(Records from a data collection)
- - -

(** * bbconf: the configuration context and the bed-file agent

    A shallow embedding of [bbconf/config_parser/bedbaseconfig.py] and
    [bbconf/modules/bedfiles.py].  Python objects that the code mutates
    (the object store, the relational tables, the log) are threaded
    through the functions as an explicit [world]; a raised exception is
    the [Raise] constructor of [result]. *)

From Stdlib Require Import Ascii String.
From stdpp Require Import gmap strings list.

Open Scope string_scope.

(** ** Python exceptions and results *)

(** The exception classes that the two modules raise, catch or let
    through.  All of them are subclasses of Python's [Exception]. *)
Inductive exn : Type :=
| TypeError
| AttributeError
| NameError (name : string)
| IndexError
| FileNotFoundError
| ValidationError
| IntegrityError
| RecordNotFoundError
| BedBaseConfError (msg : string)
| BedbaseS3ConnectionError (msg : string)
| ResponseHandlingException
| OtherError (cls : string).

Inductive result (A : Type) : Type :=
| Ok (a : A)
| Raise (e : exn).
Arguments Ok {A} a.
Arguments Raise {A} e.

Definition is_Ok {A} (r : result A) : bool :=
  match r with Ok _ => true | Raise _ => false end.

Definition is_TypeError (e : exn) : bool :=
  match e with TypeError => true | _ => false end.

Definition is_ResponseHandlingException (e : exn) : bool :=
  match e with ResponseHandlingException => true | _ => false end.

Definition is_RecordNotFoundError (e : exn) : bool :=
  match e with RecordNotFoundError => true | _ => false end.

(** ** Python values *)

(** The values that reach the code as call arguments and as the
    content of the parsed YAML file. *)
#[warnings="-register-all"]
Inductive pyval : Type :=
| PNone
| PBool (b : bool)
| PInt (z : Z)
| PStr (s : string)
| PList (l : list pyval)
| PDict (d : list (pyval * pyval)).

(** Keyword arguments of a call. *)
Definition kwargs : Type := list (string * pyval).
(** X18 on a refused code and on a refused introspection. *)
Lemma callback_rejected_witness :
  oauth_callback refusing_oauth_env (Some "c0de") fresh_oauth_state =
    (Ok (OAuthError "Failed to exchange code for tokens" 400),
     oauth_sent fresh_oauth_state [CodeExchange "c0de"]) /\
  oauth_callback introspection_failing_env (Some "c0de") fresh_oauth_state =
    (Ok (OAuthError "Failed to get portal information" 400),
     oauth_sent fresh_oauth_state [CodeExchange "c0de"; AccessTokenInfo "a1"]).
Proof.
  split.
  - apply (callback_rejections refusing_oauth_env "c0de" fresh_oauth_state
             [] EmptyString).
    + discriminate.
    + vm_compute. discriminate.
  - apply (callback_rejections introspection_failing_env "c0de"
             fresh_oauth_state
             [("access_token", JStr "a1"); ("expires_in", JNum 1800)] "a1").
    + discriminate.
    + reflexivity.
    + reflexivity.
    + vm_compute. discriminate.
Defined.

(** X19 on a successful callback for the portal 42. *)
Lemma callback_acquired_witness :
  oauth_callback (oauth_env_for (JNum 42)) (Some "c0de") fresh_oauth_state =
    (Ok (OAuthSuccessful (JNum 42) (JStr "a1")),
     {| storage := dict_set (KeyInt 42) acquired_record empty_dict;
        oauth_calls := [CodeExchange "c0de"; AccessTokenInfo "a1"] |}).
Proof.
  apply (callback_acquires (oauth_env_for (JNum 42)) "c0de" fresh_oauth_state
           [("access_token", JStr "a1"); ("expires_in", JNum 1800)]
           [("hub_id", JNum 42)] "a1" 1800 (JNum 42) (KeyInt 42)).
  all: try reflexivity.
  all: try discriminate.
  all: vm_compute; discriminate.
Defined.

- - -

## Exercise requirements:
Please copy out each record, character for character.

## Your solution:
(** * bbconf: the configuration context and the bed-file agent

    A shallow embedding of [bbconf/config_parser/bedbaseconfig.py] and
    [bbconf/modules/bedfiles.py].  Python objects that the code mutates
    (the object store, the relational tables, the log) are threaded
    through the functions as an explicit [world]; a raised exception is
    the [Raise] constructor of [result]. *)

From Stdlib Require Import Ascii String.
From stdpp Require Import gmap strings list.

Open Scope string_scope.

(** ** Python exceptions and results *)

(** The exception classes that the two modules raise, catch or let
    through.  All of them are subclasses of Python's [Exception]. *)
Inductive exn : Type :=
| TypeError
| AttributeError
| NameError (name : string)
| IndexError
| FileNotFoundError
| ValidationError
| IntegrityError
| RecordNotFoundError
| BedBaseConfError (msg : string)
| BedbaseS3ConnectionError (msg : string)
| ResponseHandlingException
| OtherError (cls : string).

Inductive result (A : Type) : Type :=
| Ok (a : A)
| Raise (e : exn).
Arguments Ok {A} a.
Arguments Raise {A} e.

Definition is_Ok {A} (r : result A) : bool :=
  match r with Ok _ => true | Raise _ => false end.

Definition is_TypeError (e : exn) : bool :=
  match e with TypeError => true | _ => false end.

Definition is_ResponseHandlingException (e : exn) : bool :=
  match e with ResponseHandlingException => true | _ => false end.

Definition is_RecordNotFoundError (e : exn) : bool :=
  match e with RecordNotFoundError => true | _ => false end.

(** ** Python values *)

(** The values that reach the code as call arguments and as the
    content of the parsed YAML file. *)
#[warnings="-register-all"]
Inductive pyval : Type :=
| PNone
| PBool (b : bool)
| PInt (z : Z)
| PStr (s : string)
| PList (l : list pyval)
| PDict (d : list (pyval * pyval)).

(** Keyword arguments of a call. *)
Definition kwargs : Type := list (string * pyval).
(** X18 on a refused code and on a refused introspection. *)
Lemma callback_rejected_witness :
  oauth_callback refusing_oauth_env (Some "c0de") fresh_oauth_state =
    (Ok (OAuthError "Failed to exchange code for tokens" 400),
     oauth_sent fresh_oauth_state [CodeExchange "c0de"]) /\
  oauth_callback introspection_failing_env (Some "c0de") fresh_oauth_state =
    (Ok (OAuthError "Failed to get portal information" 400),
     oauth_sent fresh_oauth_state [CodeExchange "c0de"; AccessTokenInfo "a1"]).
Proof.
  split.
  - apply (callback_rejections refusing_oauth_env "c0de" fresh_oauth_state
             [] EmptyString).
    + discriminate.
    + vm_compute. discriminate.
  - apply (callback_rejections introspection_failing_env "c0de"
             fresh_oauth_state
             [("access_token", JStr "a1"); ("expires_in", JNum 1800)] "a1").
    + discriminate.
    + reflexivity.
    + reflexivity.
    + vm_compute. discriminate.
Defined.

(** X19 on a successful callback for the portal 42. *)
Lemma callback_acquired_witness :
  oauth_callback (oauth_env_for (JNum 42)) (Some "c0de") fresh_oauth_state =
    (Ok (OAuthSuccessful (JNum 42) (JStr "a1")),
     {| storage := dict_set (KeyInt 42) acquired_record empty_dict;
        oauth_calls := [CodeExchange "c0de"; AccessTokenInfo "a1"] |}).
Proof.
  apply (callback_acquires (oauth_env_for (JNum 42)) "c0de" fresh_oauth_state
           [("access_token", JStr "a1"); ("expires_in", JNum 1800)]
           [("hub_id", JNum 42)] "a1" 1800 (JNum 42) (KeyInt 42)).
  all: try reflexivity.
  all: try discriminate.
  all: vm_compute; discriminate.
Defined.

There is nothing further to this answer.